Cape Grace, A Fairmont Managed Hotel
When you book Cape Grace, A Fairmont Managed Hotel in Cape Town, South Africa through our Virtuoso partnership, your stay includes daily breakfast, room upgrades and a $100 hotel credit.
Exclusive Booking Perks
- Upgrade on arrival, subject to availability
- Daily breakfast for up to two guests per bedroom, served in the restaurant and via in-room dining (already included in property rates)
- $100 USD equivalent Food & Beverage credit to be utilized during stay (not combinable, no cash value if not redeemed in full)
- Bookings in our Suites will receive an additional $100 Food & Beverage credit (for a total of $200 during stay)
- Early Check-In / Late Check-Out, subject to availability
Location
Cape Grace stands within the Fairmont portfolio as a property where maritime heritage meets contemporary luxury, overlooking the working harbour where Table Bay meets the Atlantic. The hotel occupies a prime position along the V&A Waterfront, a district that balances commercial vitality with historical resonance, built on land reclaimed from the sea in the 19th century. The Foreshore neighbourhood pulses with the rhythm of a modern port city, while the waterfront itself has evolved into one of the continent's most successful urban regeneration projects, preserving Victorian dock architecture alongside contemporary cultural spaces.
The setting is unmistakably Cape Town: Table Mountain rises behind the city bowl with geological drama that defined this peninsula long before Dutch settlers arrived in 1652. The mountain's flat summit catches light differently through each season, from the golden clarity of summer to winter's brooding cloud cover that locals call the tablecloth. Sea air carries the mineral tang of kelp forests and the occasional cry of gulls working the fishing boats.
The V&A Waterfront places you within walking distance of the historic clock tower that once guided ships into harbour, while Makers Landing along the quayside showcases regional food culture just 400 metres from the hotel. Cape Town International Airport lies 18 kilometres east, connected by highway through the Cape Flats.
The waterfront location provides immediate access to maritime history and contemporary culture in equal measure. Robben Island, the UNESCO-listed site where Nelson Mandela spent 18 of his 27 years in prison, sits 13 kilometres offshore; ferries depart from the Nelson Mandela Gateway at the waterfront several times daily, returning visitors with a deeper understanding of South Africa's path from apartheid to democracy. The Two Oceans Aquarium on the quayside brings together species from the cold Atlantic and warmer Indian Ocean currents that meet at Cape Point, while the Zeitz Museum of Contemporary Art Africa occupies a carved-out grain silo with one of the world's most significant collections of 21st-century African art.

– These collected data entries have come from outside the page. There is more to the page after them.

Lemma np_dot_mismatch (a b : ndarray) :
  shape1 a ≠ shape0 b → np_dot a b = inl ValueError.
Proof.
  intros H. unfold np_dot. destruct (_ =? _)%nat eqn:E; [|reflexivity].
  apply Nat.eqb_eq in E. contradiction.
Qed.

(** X8: when the Slot holds no [w], [matmul.forward] raises
    [UnknownParameter] for [w], having already replaced the cached input
    [_x] by the new one; when it holds no [b], [add_biases.forward] raises
    [UnknownParameter] for [b] and changes nothing. *)
Theorem forward_without_parameter (σ : world) (x : loc) :
  attrs σ !! "_slot" = Some VSlot →
  params (slot σ) !! "w" = None →
  params (slot σ) !! "b" = None →
  net.c_forward net.matmul x σ =
    (inl (UnknownParameter "w"), set_attrs (<["_x" := VArr x]> (attrs σ)) σ) ∧
  net.c_forward net.add_biases x σ = (inl (UnknownParameter "b"), σ).
Proof.
  intros Hs Hw Hb. split; unfold_methods; mrun; [reflexivity|].
  destruct σ; reflexivity.
Qed.

Lemma forward_without_parameter_witness :
  net.c_forward net.matmul 0%nat bare_world =
    (inl (UnknownParameter "w"),
     set_attrs (<["_x" := VArr 0%nat]> (attrs bare_world)) bare_world) ∧
  net.c_forward net.add_biases 0%nat bare_world
    = (inl (UnknownParameter "b"), bare_world).
Proof.
  apply (forward_without_parameter bare_world 0%nat); reflexivity.
Defined.

(** X9: when the column count of the input differs from the row count of
    [w], [matmul.forward] raises [ValueError] and the instance is left with
    the new input cached as [_x], whatever it had cached before; heap and
    Slot are unchanged. *)
Theorem matmul_failed_forward_replaces_cache
    (σ : world) (x : loc) (xv w : ndarray) :
  attrs σ !! "_slot" = Some VSlot →
  heap σ !! x = Some xv →
  params (slot σ) !! "w" = Some w →
  shape1 xv ≠ shape0 w →
  net.c_forward net.matmul x σ =
    (inl ValueError, set_attrs (<["_x" := VArr x]> (attrs σ)) σ).
Proof.
  intros Hs Hx Hw Hne. pose proof (np_dot_mismatch xv w Hne) as Hd.
  unfold_methods. mrun. rewrite Hd. reflexivity.
Qed.

Lemma matmul_failed_forward_replaces_cache_witness :
  net.c_forward net.matmul 1%nat (matmul_world x23 w34 g22) =
    (inl ValueError,
     set_attrs (<["_x" := VArr 1%nat]> (attrs (matmul_world x23 w34 g22)))
               (matmul_world x23 w34 g22)).
Proof.
  apply (matmul_failed_forward_replaces_cache
           (matmul_world x23 w34 g22) 1%nat g22 w34); try reflexivity.
  cbn. lia.
Defined.

(** ** drop *)

Lemma drop_forward_run (x : loc) (xv : ndarray) (kp : R) (mv : list R) (σ : world) :
  attrs σ !! "keep" = Some (VFloat kp) →
  heap σ !! x = Some xv → wf xv →
  let mask := mkarr 1 (shape1 xv) [mv] in
  let h1 := <[fresh (dom (heap σ)) := mask]> (heap σ) in
  net.drop_forward mask x σ =
    (inr (VArr (fresh (dom h1))),
     mkworld (<[fresh (dom h1) :=
                  mkarr (shape0 xv) (shape1 xv)
                    (map (λ r, zip_with (λ v m, v * m / kp) r mv) (data xv))]> h1)
             (<["r" := VArr (fresh (dom (heap σ)))]> (attrs σ))
             (slot σ)).
Proof.
  intros Hk Hx Hw mask h1. pose proof (np_bin_rowv Rmult xv mv Hw) as Hm.
  fold mask in Hm. unfold net.drop_forward. mrun. fold h1.
  do 3 f_equal. f_equal. unfold np_map. cbn [shape0 shape1 data]. f_equal.
  rewrite map_map. apply map_ext. intros r. clear.
  revert mv. induction r as [|v r IH]; intros [|m mv]; cbn; try reflexivity.
  rewrite IH. reflexivity.
Qed.

Lemma drop_backward_run (grad l : loc) (gv : ndarray) (kp : R) (mv : list R)
    (σ : world) :
  attrs σ !! "keep" = Some (VFloat kp) →
  attrs σ !! "r" = Some (VArr l) →
  heap σ !! l = Some (mkarr 1 (shape1 gv) [mv]) →
  heap σ !! grad = Some gv → wf gv →
  net.drop_backward grad σ =
    (inr (VArr (fresh (dom (heap σ)))),
     mkworld (<[fresh (dom (heap σ)) :=
                  mkarr (shape0 gv) (shape1 gv)
                    (map (λ r, zip_with (λ g m, g / kp * m) r mv) (data gv))]> (heap σ))
             (attrs σ) (slot σ)).
Proof.
  intros Hk Hr Hl Hg Hw.
  pose proof (np_bin_rowv Rmult (np_map (λ v, v / kp) gv) mv
                (wf_np_map _ gv Hw)) as Hm.
  cbn [np_map shape0 shape1] in Hm.
  unfold net.drop_backward. mrun. unfold np_map in *. mrun.
  do 3 f_equal. f_equal. cbn [data]. rewrite map_map. apply map_ext. intros r.
  apply zip_with_map_l_rows.
Qed.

Beyond the immediate precinct, Cape Town's wine routes beckon. Groot Constantia, the Cape's oldest wine estate at 13.5 kilometres south, produces muscadel in the same cellars that supplied European courts in the 18th century. Book a tasting at Constantia Glen, 11.9 kilometres away in the valley below Table Mountain's eastern slopes, where sauvignon blanc takes on a mineral character from decomposed granite soils. Kirstenbosch National Botanical Garden displays five of South Africa's six biomes across 36 hectares of cultivated gardens and conserved fynbos, with the Silverstream Waterfall marking the start of trails into Table Mountain National Park just 5.5 kilometres from the city.
Summer arrives with the southeaster, the Cape Doctor wind that sweeps Table Bay clean and holds temperatures in the low twenties through December, January, and February. The light turns crystalline, vineyards ripen under long days, and the city moves outdoors. This is peak season for both crowds and rates.
Autumn stretches warm and still through March and April before the first winter fronts arrive. May through August brings the bulk of the year's rainfall, when the Cape Floral Region explodes into bloom and the mountain wears its cloud tablecloth most afternoons. Temperatures rarely drop below ten degrees, and the cold Atlantic keeps conditions mild.
Spring from September onwards sees fynbos flowering across the peninsula and whale season along False Bay. October and November offer the year's most stable weather, with temperatures climbing back into the high teens and early twenties before the southeaster returns.